With the first draft completed, she and her partner, screenwriter and producer Michael Capellupo, are working on revisions to meet their Telefilm deadline, then will explore production possibilities.

Although this is her first venture into feature screenwriting, Chang is no stranger to publishing. Her first book, Reel Asian: Asian Canada on Screen, was released in November 2007, and she is co-editor of a second book almost ready to hit bookstore shelves (“we're just checking the galleys now”).

Reel Asian examines Asian-Canadian film and video across the country. “The book is building an audience for itself,” says Chang, who considers the publication a starting point for discussion about Asian-Canadian community and identity.

The second book, titled Decentre: Concerning Artist-Run Culture / à propos de centres d'artistes, includes contributions from more than 100 people.

“The expression ‘artist-run culture' refers to cultural production and exhibition channels primarily supported by artist collectives and government sources, rather than by commercial galleries, for example,” she says. “The book focuses on the visual and media arts, but the term also includes performance and other arts.”

Is an artist-run culture a good thing? Naturally, with that many contributors, you'll get some diverging opinions, says Chang.

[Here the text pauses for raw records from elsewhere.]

(** * O&M portfolio tracker: fee calculator, portfolio aggregator, CM-days reconciler

    A shallow embedding of [src/lib/calculations.ts] and of the record types of
    [src/types/index.ts], followed by the properties of the calculation layer.

    - JavaScript numbers are IEEE 754 binary64 values: the kernel's primitive
      floats, whose operations round exactly as the JavaScript ones do.
    - [Date] time values are integral numbers of milliseconds: [Z], with [None]
      for the time value of an invalid date (NaN).
    - A property access on [undefined] throws: functions that can reach one
      return an [outcome].
    - The two ambient inputs of the reconciler, the clock ([new Date()]) and the
      local time zone adjustment of the host, are explicit parameters. *)

From stdpp Require Import gmap strings list.
From Stdlib Require Import Floats ZArith Lia Ascii DecimalString DecimalPos DecimalZ.

Set Warnings "-inexact-float".
Local Open Scope bool_scope.

(** ** ECMAScript values and built-ins used by the program *)

Module JS.

(** Result of an evaluation that may throw. *)
Inductive outcome (A : Type) : Type :=
| Return (a : A)
| TypeError.
Arguments Return {A} a.
Arguments TypeError {A}.

Definition bind {A B : Type} (m : outcome A) (k : A -> outcome B) : outcome B :=
  match m with
  | Return a => k a
  | TypeError => TypeError
  end.

(** [o.f] where [o] may be [undefined] ([None]). *)
Definition member {O A : Type} (o : option O) (f : O -> A) : outcome A :=
  match o with
  | Some x => Return (f x)
  | None => TypeError
  end.

(** [a || b] on values that are objects or [undefined]. *)
Definition orElse {A : Type} (a b : option A) : option A :=
  match a with
  | Some x => Some x
  | None => b
  end.

Definition isNaN (x : float) : bool := negb (x =? x)%float.

(** ToBoolean on a number: [0], [-0] and [NaN] are falsy. *)
Definition truthy (x : float) : bool := negb (x =? 0)%float && negb (isNaN x).

(** ToNumber on the value of a numeric property that may be missing:
    reading a missing property gives [undefined], and
    ToNumber(undefined) is NaN. *)
Definition ToNumber (v : option float) : float :=
  match v with
  | Some x => x
  | None => nan
  end.

(** Every binary64 value of magnitude at least 2^52 is integral. *)
Definition two52 : float := 4503599627370496%float.

(** [Math.floor]. Below 2^52, adding and subtracting 2^52 rounds to the
    nearest integer, which is then corrected downwards. *)
Definition Math_floor (x : float) : float :=
  if isNaN x then x
  else if (two52 <=? abs x)%float then x
  else if (x =? 0)%float then x
  else if (0 <? x)%float then
    let t := ((x + two52) - two52)%float in
    if (x <? t)%float then (t - 1)%float else t
  else
    let a := (- x)%float in
    let t := ((a + two52) - two52)%float in
    (- (if (t <? a)%float then t + 1 else t))%float.

(** [Math.round]: the integral number closest to [x]; of two equally close
    ones, the one closer to +infinity; [-0] for [-0.5 <= x < 0]. *)
Definition Math_round (x : float) : float :=
  if isNaN x then x
  else if (two52 <=? abs x)%float then x
  else if (x =? 0)%float then x
  else
    let f := Math_floor x in
    let r := if (x - f <? 0.5)%float then f else (f + 1)%float in
    if (r =? 0)%float && (x <? 0)%float then (- 0)%float else r.

(** [arr.reduce((sum, s) => sum + f(s), 0)]. *)
Definition sumBy {A : Type} (f : A -> float) (arr : list A) : float :=
  fold_left (fun sum s => (sum + f s)%float) arr 0%float.

(** [arr.length] as a number. *)
Definition lengthNum {A : Type} (arr : list A) : float :=
  PrimFloat.of_uint63 (Uint63.of_Z (Z.of_nat (length arr))).

End JS.

Import JS.

Notation "'let!' x ':=' e 'in' k" := (JS.bind e (fun x => k))
  (at level 10, x name, e at level 100, k at level 200).

(** ** Record types ([src/types/index.ts]) *)

Inductive ContractStatus := Yes | No.
Inductive SiteType := Rooftop | GroundMount.

Definition ContractStatus_eqb (a b : ContractStatus) : bool :=
  match a, b with
  | Yes, Yes | No, No => true
  | _, _ => false
  end.

Module RateTier.
Record t := mk {
  id : string;
  tierName : string;
  minCapacityMW : float;
  maxCapacityMW : option float;   (* number | null *)
  ratePerKwp : float
}.
End RateTier.

Module Site.
Record t := mk {
  id : string;
  name : string;
  systemSizeKwp : float;
  siteType : SiteType;
  contractStatus : ContractStatus;
  onboardDate : option string;    (* string | null *)
  pmCost : float;
  cctvCost : float;
  cleaningCost : float;
  spvId : option string;
  spvCode : option string;
  sourceSheet : option string;
  sourceRow : option float;
  createdAt : string;
  updatedAt : string
}.
End Site.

“A lot of people celebrate the freedom and autonomy afforded to independent artists. Artist-run centres are often places where emerging artists find mentorship and ways of breaking into the art world.”

She quotes one contributor to the book, A.A. Bronson, who says: “The genius of the artist is his ability to crap on the hand that feeds him.”

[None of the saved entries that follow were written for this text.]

(** * Level orchestration of pydew-valley-uzh: [src/screens/level.py]

    A shallow embedding of the [Level] class: map loading with spawn
    resolution, map switching, tool dispatch, interaction, event handling,
    the day reset and the per-frame update.

    Conventions of the embedding.
    - Mutable attributes of [self] are fields of the record [Level]; a method
      is a function on that record.  Methods that can raise run in the monad
      [M], whose failures keep the state reached when the exception left.
    - Calls into collaborators whose state the level never reads back
      (warnings, sounds, camera, rain, quaker, drawing, posted events,
      screen switches) are recorded, in call order, in the field [trace].
    - Collaborators whose results the level branches on (the soil grid, the
      cutscene track, fruit generation) are the interface [Collaborators].
    - Coordinates are integers; the level only stores and compares them. *)

From stdpp Require Import base option list gmap strings.
From Stdlib Require Import ZArith Lia.

Local Open Scope string_scope.
Local Open Scope list_scope.
Local Open Scope Z_scope.

(** ** Geometry *)

Definition Pos : Type := Z * Z.

Record Rect := mkRect { rx : Z; ry : Z; rw : Z; rh : Z }.

(** [pygame.Rect.colliderect]: rectangles of zero width or height collide
    with nothing; otherwise the open extents must overlap on both axes
    (sides are normalised with min/max, as pygame does for negative sizes). *)
Definition colliderect (a b : Rect) : bool :=
  if (rw a =? 0) || (rh a =? 0) || (rw b =? 0) || (rh b =? 0) then false
  else
    (Z.min (rx a) (rx a + rw a) <? Z.max (rx b) (rx b + rw b))
    && (Z.min (ry a) (ry a + rh a) <? Z.max (ry b) (ry b + rh b))
    && (Z.max (rx a) (rx a + rw a) >? Z.min (rx b) (rx b + rw b))
    && (Z.max (ry a) (ry a + rh a) >? Z.min (ry b) (ry b + rh b)).

Definition move_rect (dx dy : Z) (r : Rect) : Rect :=
  mkRect (rx r + dx) (ry r + dy) (rw r) (rh r).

Says Chang: “In other words, artists should dare to provoke and even offend the status quo, revealing a society's dark and suppressed secrets.”

In some ways, artist-run centres make this more possible because artists don't have to make commercial appeal a priority, she says. The downside is that the reliance on government funding can influence the models the organizations choose.

“The book brings together these contradictions and explores both the pitfalls and the possibilities.”

Another current project she's working on is an article about Japanese-Canadian filmmaker Midi Onodera, who created a feature-length experimental film called I Have No Memory of My Direction. Chang hopes this will eventually become a chapter in a new book on the role of forgetting in communal histories.

“The raft of recent films and books thematizing Alzheimer's disease, short-term memory disorders and the like suggests a widespread cultural interest in the topic. I'm intrigued by memory loss as an actual means of historical engagement. For example, Asian-North American literature is filled with examples of what might be an injunction to forget the past, burning personal documents associated with the Chinese Exclusion, subduing the most painful parts of a family's ancestral history. So I would like to consider how we remember and how we forget — as equally constitutive parts of the whole process of collective memory.”

Born and raised in Vancouver, Chang earned an MA and PhD at Stanford University and taught at Rutgers University before arriving at U of G in 2000.

“My plan was always to come back to Canada,” she says. “When this opportunity at Guelph came up, the timing was just right.”

Winner of the Central Student Association's 2004 Teaching Excellence Award, Chang has the fundamental strengths of all good teachers: she loves teaching and sincerely cares about her students.

“The best students here are curious and eager and really try to find meaning in the material, no matter how esoteric,” she says.

The students who nominated her for the award lauded Chang for her “thought-provoking teaching style and open-minded approach to learning, and for creating a welcoming classroom environment.”

“Teaching, writing and editing are my work — the ways I make my living,” she says. “But it's nice that, for me, these things a lot of the time are also really, really fun.”